Salle: TD Assurance Meloche Monnex

Présidée par Marcus Poggi

3 présentations

  • 09h00 - 09h25

    Merging combinatorial design and optimization: The Oberwolfach problem

    • Fabio Salassa, Politecnico di Torino
    • Gabriele Dragotto, prés., Polytechnique Montreal
    • Tommaso Traetta, Università di Brescia
    • Marco Buratti, Università degli Studi di Perugia
    • Federico Della Croce, Politecnico di Torino

    The Oberwolfach Problem OP(F), posed by Gerhard Ringel in 1967, is a paradigmatic Combinatorial Design problem asking whether the complete graph K decomposes into edge disjoint copies of a 2-regular graph F of order v. In Combinatorial Design Theory, so-called difference methods represent a well-known solution technique and construct solutions in infinitely many cases exploiting symmetric and balanced structures. This approach reduces the problem to finding a well-structured 2-factor which allows us to build solutions that we call 1- or 2-rotational according to their symmetries. We tackle OP by modeling difference methods with Optimization tools, specifically Constraint Programming (CP) and Integer Programming (IP), and correspondingly solve instances with up to v=120 within 60s. In particular, we model the 2-rotational method by solving in cascade two subproblems, namely the binary and group labeling, respectively. A polynomial-time algorithm solves the binary labeling, while CP tackles the group labeling. Furthermore, we provide necessary conditions for the existence of some 1-rotational solutions which stem from computational results. This work shows thereby that both theoretical and empirical results may arise from the interaction between Combinatorial Design Theory and Operation Research.

  • 09h25 - 09h50

    A decomposition approach to solve the selective graph coloring problem in perfect graphs

    • Oylum Seker, prés., University of Toronto
    • Tinaz Ekim, Bogazici University
    • Z. Caner Taskin, Bogazici University

    We study the The Selective Graph Coloring Problem, and present a decomposition-based solution approach to solve the problem in perfect graphs.

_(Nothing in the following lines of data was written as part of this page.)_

(** ** Logs that are intact and do not verify *)

(** The projector keeps the row of a profile it merged into another; the
    reading of the live state takes it for a profile. *)
Definition merged : list AcceptedEvent :=
  [updated "e1" "ada" "" 1 [("plan", JString "pro")]; updated "e2" "bob" "" 2 [("plan", JString "free")];
   event "e3" "identity.merge" "ada" "" 3 (JObject [("source_external_id", JString "bob")])].
(** A profile known by its external id is seen on a device: the replay records
    the anonymous id, the projector does not. *)
Definition new_device : list AcceptedEvent :=
  [updated "e1" "ada" "" 1 [("plan", JString "pro")]; updated "e2" "ada" "browser" 2 [("visits", JNumber "2")]].
(** A bounce: the replay makes a profile for its subject, the projector none. *)
Definition bounced : list AcceptedEvent :=
  [event "e1" "message.bounced" "ada" "" 1 (JObject [("campaign_id", JString "c"); ("endpoint", JString "ada@example.com")])].
(** An event that arrives after a later one is projected last and replayed first. *)
Definition late : list AcceptedEvent :=
  [updated "e1" "ada" "" 2 [("plan", JString "pro")]; updated "e2" "ada" "" 1 [("plan", JString "free")]].

(** A log nobody touched is refused: four histories whose every event projects without an error report a mismatch -- after an identity.merge (the projector's row of the merged profile stays and is read as a profile), when a known profile is first seen with an anonymous id (only the replay records it), after a bounce (only the replay makes a profile of its subject) and when an event arrives after a later one of its subject (the replay orders by occurred_at, the projector by arrival; the same two events projected in order verify). *)
Theorem intact_logs_refused :
  (forall l, l ∈ [merged; new_device; bounced; late] ->
     exists d r, projects uuid before (world l) l d /\ VerifyReplay text_of in_order in_order principal d = (Ok r, d) /\ rr_Match r = false) /\
  verifies late (rev late) = Some true.
Proof.
  split; [|vm_compute; reflexivity]. intros l Hl.
  assert (Hv : verifies l l = Some false).
  { repeat (apply elem_of_cons in Hl as [->|Hl]; [vm_compute; reflexivity|]). by apply elem_of_nil in Hl. }
  unfold verifies in Hv. destruct (run l (world l)) as [d|] eqn:Er; [|done]. exists d. cbn [mbind option_bind] in Hv.
  unfold report, VerifyReplay, gets, mbind, M_bind, mret, M_ret, option_bind in *. eexists. split; [by apply run_projects|].
  split; [reflexivity|]. by injection Hv.
Qed.

(** ** A state that every state matches *)

Section unreadable.
Context (time_text : Z -> option string).

(** A profile with a consent whose instant has no JSON text. *)
Definition unreadable (p : CanonicalProfile) : Prop := exists k c, cp_Consents p !! k = Some c /\ time_text (ck_OccurredAt c) = None.

Lemma map_opt_None {A B} (f : A -> option B) l x : x ∈ l -> f x = None -> Json.map_opt f l = None.
Proof.
  induction l as [|y l IH]; [intros H; by apply elem_of_nil in H|]. simpl. intros [->|Hx]%elem_of_cons Hf; [by rewrite Hf|].
  rewrite (IH Hx Hf). by destruct (f y).
Qed.

Lemma unreadable_text s p : p ∈ s -> unreadable p -> Checksum time_text s = Sha256.hex (Sha256.Sum256 "").
Proof.
  intros Hp (k & c & Hk & Hc). unfold Checksum, state_text, state_json.
  rewrite (map_opt_None _ _ p); [done | unfold Normalize; by rewrite GoMap.sort_by_perm|]. unfold profile_json.
  rewrite (map_opt_None _ _ (k, c)); [done | unfold members; by rewrite GoMap.sort_by_perm, elem_of_map_to_list|].
  unfold member_json, consent_json. simpl. by rewrite Hc.
Qed.

(** One consent whose instant json.Marshal refuses (a year outside 0..9999) on both sides makes the verification report a match whatever else the tables and the log hold: the error of json.Marshal is dropped, and both checksums are those of the empty text. *)
Theorem unreadable_instant_matches profile_order consent_order p d live replayed :
  live ∈ liveReplayState profile_order consent_order p d -> unreadable live ->
  replayed ∈ Build (event_log p d) -> unreadable replayed ->
  exists r, VerifyReplay time_text profile_order consent_order p d = (Ok r, d) /\ rr_Match r = true.
Proof.
  intros Hl Hul Hr Hur. unfold VerifyReplay, gets, mbind, M_bind, mret, M_ret. eexists. split; [reflexivity|]. cbn [rr_Match].
  rewrite (unreadable_text _ live Hl Hul), (unreadable_text _ replayed Hr Hur). apply seqb_refl.
Qed.
End unreadable.

(** A consent before the epoch, and a profile whose attributes somebody changed. *)
Definition ancient : list AcceptedEvent := [updated "e1" "ada" "" 1 [("plan", JString "free")]; consented "e2" "ada" (-5) "subscribed"].
Definition tampered (q : Identity.Prof) : Identity.Prof :=
  Identity.MkProf (Identity.pf_ID q) (Identity.pf_TenantID q) (Identity.pf_WorkspaceID q) (Identity.pf_AppID q) (Identity.pf_ExternalID q)
    (Identity.pf_AnonymousID q) {["plan" := JString "enterprise"]} (Identity.pf_Version q) (Identity.pf_MergedInto q) (Identity.pf_CreatedAt q) (Identity.pf_UpdatedAt q).
Definition tampered_after : PDB :=
  let d := default (world ancient) (run ancient (world ancient)) in
  set_identity (Identity.set_profiles (tampered <$> Identity.id_profiles (pd_identity d)) (pd_identity d)) d.
Definition ada (plan : string) : CanonicalProfile :=
  MkCanonicalProfile "ada" "" {["plan" := AString plan]} {["email:marketing" := MkCanonicalConsent "email" "marketing" "subscribed" (-5)]}.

We conduct computational experiments and compare our results to those of an integer programming formulation and a state-of-the-art branch-and-price algorithm from the literature.
    Keywords: selective coloring, decomposition, perfect graphs

  • 09h50 - 10h15

    Dealing with outliers in process discovery

    • Marcus Poggi, prés., Pontifícia Universidade Católica do Rio de Janeiro
    • Georges Spyrides, PUC-RIo
    • Helio Lopes, PUC-Rio

    Business process can be represented by Petri nets. Given its event log(set of sequences of activities), one wants to find corresponding net. A MIP formulates this synthesis. We show, on Process Discovery Contest instances, allowing a percentage of not enforced sequences leads to nets with increased precision, simpler, keeping high fitness.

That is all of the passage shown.